CDS = credit default swap which is a fancy way of saying you pay a premium and in the event of a default, you get a big check. and that is fancy way of saying you're basically buying a life insurance policy so, in the event of death you get paid.
people bought lots of CDS on Lehman Brothers. when Lehman failed, the owners of the CDS got huge checks, written by the writers of that CDS (in many cases AIG).
you can buy CDS on anything these days. one popular thing to buy is CDS on sovereign nations.

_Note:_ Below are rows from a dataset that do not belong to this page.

(** * KP2DSonar: the sonar repeatability metric

    A shallow embedding of
    [kp2dsonar/evaluation/detector_evaluation_sonar.py] and the properties
    its description states about it.

    Conventions.
    - A Python float is a real number ([R]); a Python int is a [Z]; array
      lengths are [nat].  Division by zero, which in floating point gives
      [inf] or [nan], is never relied on: every statement that divides
      carries the hypothesis that excludes it.
    - A two-dimensional numpy array is an [ndarray]: its number of columns
      and its rows.  An operation that raises in numpy ([IndexError],
      [ValueError]) returns [None].
    - [numpy.argsort] is an interface ([ArgSort]): every function that
      returns a permutation of the positions putting the keys in ascending
      order.  numpy's default kind is not a stable sort, so nothing more is
      assumed; a stable insertion sort is given as an instance. *)

From Stdlib Require Import Reals List ZArith Lia Lra Bool Arith.
From Stdlib Require Import Permutation Sorted.
From Stdlib Require Ascii.
Import ListNotations.

Open Scope R_scope.

(** ** Options as the error monad *)

Definition bind {A B : Type} (m : option A) (f : A -> option B) : option B :=
  match m with
  | Some x => f x
  | None => None
  end.

Notation "x <- m ;; k" := (bind m (fun x => k))
  (at level 61, m at next level, right associativity).

(** ** Comparisons of floats *)

Definition Rleb (x y : R) : bool := if Rle_dec x y then true else false.
Definition Rltb (x y : R) : bool := if Rlt_dec x y then true else false.
Definition Rgeb (x y : R) : bool := Rleb y x.

(** Decides every comparison of two closed reals that occurs in the goal. *)
Ltac rcmp :=
  repeat match goal with
    | |- context [Rle_dec ?a ?b] => destruct (Rle_dec a b); try lra
    | |- context [Rlt_dec ?a ?b] => destruct (Rlt_dec a b); try lra
    end.

Ltac rcompute :=
  repeat (cbn; unfold Rgeb, Rleb, Rltb; cbn; progress rcmp); cbn.

(** ** Two-dimensional arrays *)

Module Np.

Record ndarray : Type := mk_ndarray {
  ncols : nat;
  rows : list (list R)
}.

(** [a.shape[0]] *)
Definition nrows (a : ndarray) : nat := length (rows a).

(** Every row has [ncols] entries. *)
Definition wf (a : ndarray) : Prop :=
  Forall (fun r => length r = ncols a) (rows a).

(** [a[:, j]]: numpy raises [IndexError] when the array has no column [j],
    also when it has no row. *)
Definition col (j : nat) (a : ndarray) : option (list R) :=
  if (j <? ncols a)%nat then Some (map (fun r => nth j r 0) (rows a)) else None.

(** [a[:, :c]]: a slice never raises; it keeps what there is. *)
Definition cols_upto (c : nat) (a : ndarray) : ndarray :=
  mk_ndarray (Nat.min c (ncols a)) (map (firstn c) (rows a)).

(** [v >= c] and [v < c] on a vector, and [m1 & m2] on two masks of one
    length. *)
Definition vec_ge (v : list R) (c : R) : list bool := map (fun x => Rgeb x c) v.
Definition vec_lt (v : list R) (c : R) : list bool := map (fun x => Rltb x c) v.
Definition vec_le (v : list R) (c : R) : list bool := map (fun x => Rleb x c) v.

Fixpoint vec_and (m1 m2 : list bool) : list bool :=
  match m1, m2 with
  | b1 :: t1, b2 :: t2 => (b1 && b2) :: vec_and t1 t2
  | _, _ => []
  end.

(** The elements of [l] at the positions where [mask] holds. *)
Fixpoint select {A : Type} (mask : list bool) (l : list A) : list A :=
  match mask, l with
  | b :: m, x :: t => if b then x :: select m t else select m t
  | _, _ => []
  end.

(** [a[mask, :]]: numpy raises [IndexError] when the mask has not one entry
    per row. *)
Definition bool_index (a : ndarray) (mask : list bool) : option ndarray :=
  if (length mask =? nrows a)%nat
  then Some (mk_ndarray (ncols a) (select mask (rows a)))
  else None.

(** [a[idx, :]] for a list of positions: [IndexError] when one of them is
    not the position of a row. *)
Definition fancy_index (a : ndarray) (idx : list nat) : option ndarray :=
  if forallb (fun i => (i <? nrows a)%nat) idx
  then Some (mk_ndarray (ncols a) (map (fun i => nth i (rows a) []) idx))
  else None.

(** [l[i:]] as Python slices: a negative start counts from the end, and
    the start is clamped to the list. *)
Definition slice_from {A : Type} (i : Z) (l : list A) : list A :=
  let n := Z.of_nat (length l) in
  let start := if (i <? 0)%Z then Z.max 0 (n + i) else Z.min i n in
  skipn (Z.to_nat start) l.

(** [a[i:, :]] *)
Definition rows_from (i : Z) (a : ndarray) : ndarray :=
  mk_ndarray (ncols a) (slice_from i (rows a)).

(** Broadcasting an [(N, C)] array against a vector of length [L]: the
    number of columns of the result, or [ValueError]. *)
Definition broadcast (C L : nat) : option nat :=
  if (C =? L)%nat then Some C
  else if (L =? 1)%nat then Some C
  else if (C =? 1)%nat then Some L
  else None.

(** Entry [j] of an operand of length [len] stretched by broadcasting. *)
Definition stretched (len : nat) (l : list R) (j : nat) : R :=
  if (len =? 1)%nat then nth 0 l 0 else nth j l 0.

(** [a op v] for an array and a vector (a Python list of floats). *)
Definition arr_op (op : R -> R -> R) (a : ndarray) (v : list R) : option ndarray :=
  c <- broadcast (ncols a) (length v) ;;
  Some (mk_ndarray c
          (map (fun r => map (fun j => op (stretched (ncols a) r j)
                                          (stretched (length v) v j))
                             (seq 0 c))
               (rows a))).

(** [numpy.stack([v0, v1, v2], axis=-1)]: the rows [[v0[i], v1[i], v2[i]]];
    [ValueError] when the vectors have not one length. *)
Fixpoint zip3 (v0 v1 v2 : list R) : list (list R) :=
  match v0, v1, v2 with
  | x :: t0, y :: t1, z :: t2 => [x; y; z] :: zip3 t0 t1 t2
  | _, _, _ => []
  end.

Definition stack3 (v0 v1 v2 : list R) : option ndarray :=
  if ((length v0 =? length v1) && (length v1 =? length v2))%nat
  then Some (mk_ndarray 3 (zip3 v0 v1 v2))
  else None.

(** [a[:, :c] = u] for an array [u] of the shape of the slice: the first
    [c] entries of every row are replaced; [ValueError] when the shapes
    differ. *)
Fixpoint overwrite (c : nat) (rs us : list (list R)) : list (list R) :=
  match rs, us with
  | r :: rs', u :: us' => (u ++ skipn c r) :: overwrite c rs' us'
  | _, _ => []
  end.

Definition assign_cols_upto (c : nat) (a u : ndarray) : option ndarray :=
  if ((nrows u =? nrows a) && (ncols u =? Nat.min c (ncols a)))%nat
  then Some (mk_ndarray (ncols a) (overwrite c (rows a) (rows u)))
  else None.

(** [numpy.linalg.inv] of a 3 x 3 matrix, over the reals: the inverse by
    cofactors, and [LinAlgError] where there is none.  numpy decides on the
    pivots of a factorisation in floating point, so on matrices that are
    singular or nearly so it may answer otherwise; [select_k_best] and the
    statistics take whatever inverse is passed on. *)
Definition entry (H : list (list R)) (i j : nat) : R := nth j (nth i H []) 0.

Definition det3 (H : list (list R)) : R :=
  entry H 0 0 * (entry H 1 1 * entry H 2 2 - entry H 1 2 * entry H 2 1)
  - entry H 0 1 * (entry H 1 0 * entry H 2 2 - entry H 1 2 * entry H 2 0)
  + entry H 0 2 * (entry H 1 0 * entry H 2 1 - entry H 1 1 * entry H 2 0).

Definition linalg_inv (H : list (list R)) : option (list (list R)) :=
  let d := det3 H in
  if Req_dec_T d 0 then None
  else Some
    [[(entry H 1 1 * entry H 2 2 - entry H 1 2 * entry H 2 1) / d;
      (entry H 0 2 * entry H 2 1 - entry H 0 1 * entry H 2 2) / d;
      (entry H 0 1 * entry H 1 2 - entry H 0 2 * entry H 1 1) / d];
     [(entry H 1 2 * entry H 2 0 - entry H 1 0 * entry H 2 2) / d;
      (entry H 0 0 * entry H 2 2 - entry H 0 2 * entry H 2 0) / d;
      (entry H 0 2 * entry H 1 0 - entry H 0 0 * entry H 1 2) / d];
     [(entry H 1 0 * entry H 2 1 - entry H 1 1 * entry H 2 0) / d;
      (entry H 0 1 * entry H 2 0 - entry H 0 0 * entry H 2 1) / d;
      (entry H 0 0 * entry H 1 1 - entry H 0 1 * entry H 1 0) / d]].

End Np.

Import Np.

(** ** The source functions *)

(** [normalize_keypoints(kp, f, a) = kp / f - a] *)
Definition normalize_keypoints (kp : ndarray) (f a : list R) : option ndarray :=
  t <- arr_op Rdiv kp f ;; arr_op Rminus t a.

(** [unnormalize_keypoints(kp, f, a) = (kp + a) * f] *)
Definition unnormalize_keypoints (kp : ndarray) (f a : list R) : option ndarray :=
  t <- arr_op Rplus kp a ;; arr_op Rmult t f.

(** The mask both filters compute: column 0 in [[0, shape[0])] and column 1
    in [[0, shape[1])]. *)
Definition bounds_mask (a : ndarray) (shape : Z * Z) : option (list bool) :=
  c0 <- col 0 a ;;
  c1 <- col 1 a ;;
  Some (vec_and (vec_and (vec_and (vec_ge c0 0) (vec_lt c0 (IZR (fst shape))))
                         (vec_ge c1 0))
                (vec_lt c1 (IZR (snd shape)))).

(** [filter_keypoints(points, shape)] *)
Definition filter_keypoints (points : ndarray) (shape : Z * Z) : option ndarray :=
  mask <- bounds_mask points shape ;;
  bool_index points mask.

(** [keep_true_keypoints(points, ckw, shape)] *)
Definition keep_true_keypoints (points ckw : ndarray) (shape : Z * Z)
  : option ndarray :=
  mask <- bounds_mask ckw shape ;;
  bool_index points mask.

(** The region of an image of shape [(height, width)]: what the description
    calls in bounds, as a proposition and as the test that decides it. *)
Definition in_bounds (r : list R) (shape : Z * Z) : Prop :=
  0 <= nth 0 r 0 < IZR (fst shape) /\ 0 <= nth 1 r 0 < IZR (snd shape).

Definition in_boundsb (r : list R) (shape : Z * Z) : bool :=
  Rgeb (nth 0 r 0) 0 && Rltb (nth 0 r 0) (IZR (fst shape))
  && Rgeb (nth 1 r 0) 0 && Rltb (nth 1 r 0) (IZR (snd shape)).

(** *** Top-k selection *)

(** [numpy.argsort] as an interface: the positions of a vector in some
    order. *)
Class ArgSort : Type := argsort : list R -> list nat.

(** What numpy promises of it: the positions are a permutation of
    [0 .. len-1], and reading the vector in that order gives ascending
    keys.  The order of equal keys is left open. *)
Class ArgSortOk (AS : ArgSort) : Prop := {
  argsort_perm : forall v, Permutation (argsort v) (seq 0 (length v));
  argsort_sorted : forall v, StronglySorted Rle (map (fun i => nth i v 0) (argsort v))
}.

(** Insertion sort on the positions, from the last to the first; [before]
    says when a key goes in front of a key already placed.  With [Rleb] a
    position goes before every later position whose key is not smaller:
    the sort is stable.  With [Rltb] equal keys come out in the reverse
    order: the sort is correct and not stable. *)
Fixpoint insert_idx (before : R -> R -> bool) (v : list R) (i : nat)
    (l : list nat) : list nat :=
  match l with
  | [] => [i]
  | j :: t => if before (nth i v 0) (nth j v 0) then i :: l
              else j :: insert_idx before v i t
  end.

Definition insertion_argsort : ArgSort :=
  fun v => fold_right (insert_idx Rleb v) [] (seq 0 (length v)).

Definition reversing_argsort : ArgSort :=
  fun v => fold_right (insert_idx Rltb v) [] (seq 0 (length v)).

(** A stable sort keeps equal keys in the order of their positions, which
    fixes the permutation: a stable [argsort] is one that returns what the
    stable insertion sort returns. *)
Definition ArgSortStable (AS : ArgSort) : Prop :=
  forall v, @argsort AS v = @argsort insertion_argsort v.

(** [select_k_best(points, k)]:
    [sorted_prob = points[points[:, 2].argsort(), :2]],
    [start = min(k, points.shape[0])], [sorted_prob[-start:, :]]. *)
Definition select_k_best {AS : ArgSort} (points : ndarray) (k : Z) : option ndarray :=
  prob <- col 2 points ;;
  ordered <- fancy_index points (argsort prob) ;;
  let sorted_prob := cols_upto 2 ordered in
  let start := Z.min k (Z.of_nat (nrows points)) in
  Some (rows_from (- start) sorted_prob).

(** The rows of [points] in the order [argsort] gives their confidences. *)
Definition ordered_rows {AS : ArgSort} (points : ndarray) : list (list R) :=
  map (fun i => nth i (rows points) [])
      (argsort (map (fun r => nth 2 r 0) (rows points))).

(** The rows [select_k_best] keeps, with their confidence: the same
    selection without [:2]. *)
Definition scored_selection {AS : ArgSort} (points : ndarray) (k : Z)
  : option ndarray :=
  prob <- col 2 points ;;
  ordered <- fancy_index points (argsort prob) ;;
  let start := Z.min k (Z.of_nat (nrows points)) in
  Some (rows_from (- start) ordered).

typically, CDS agreements have an annual payment schedule and are good for 5 years. In the case of the United States, the CDS trades at 100 bps, roughly meaning you would have to pay 1.00% of the insured amount each year for 5 years. if at any point during those 5 years, the US defaults on its loan obligations (ie, goes bankrupt), you would get paid the insured amount. so if you wanted $100 insurance on the US government, you would pay $1 each year for 5 years. If the US defaults during that time, you would be paid $100. approximately, this suggests that there is a 5% chance that the US defaults in the next 5 years.
in the case of Icelandic CDS, the rate is 1000 bps so you have to pay $10 each year for 5 years and if Iceland defaults, you would get $100. so the market suggests that there is a 50% chance of Iceland defaulting.
if you can buy insurance for anything and for any duration, why not buy insurance against a catastrophic event? now this is super grim, but, what do you think the CDS would trade at for protection against an atomic event happening in manhattan? ie, in the next 50 years, what is the chance that some sort of atomic detonation occurs in new york?
makes me want to move to a city that is already a wasteland, like LA.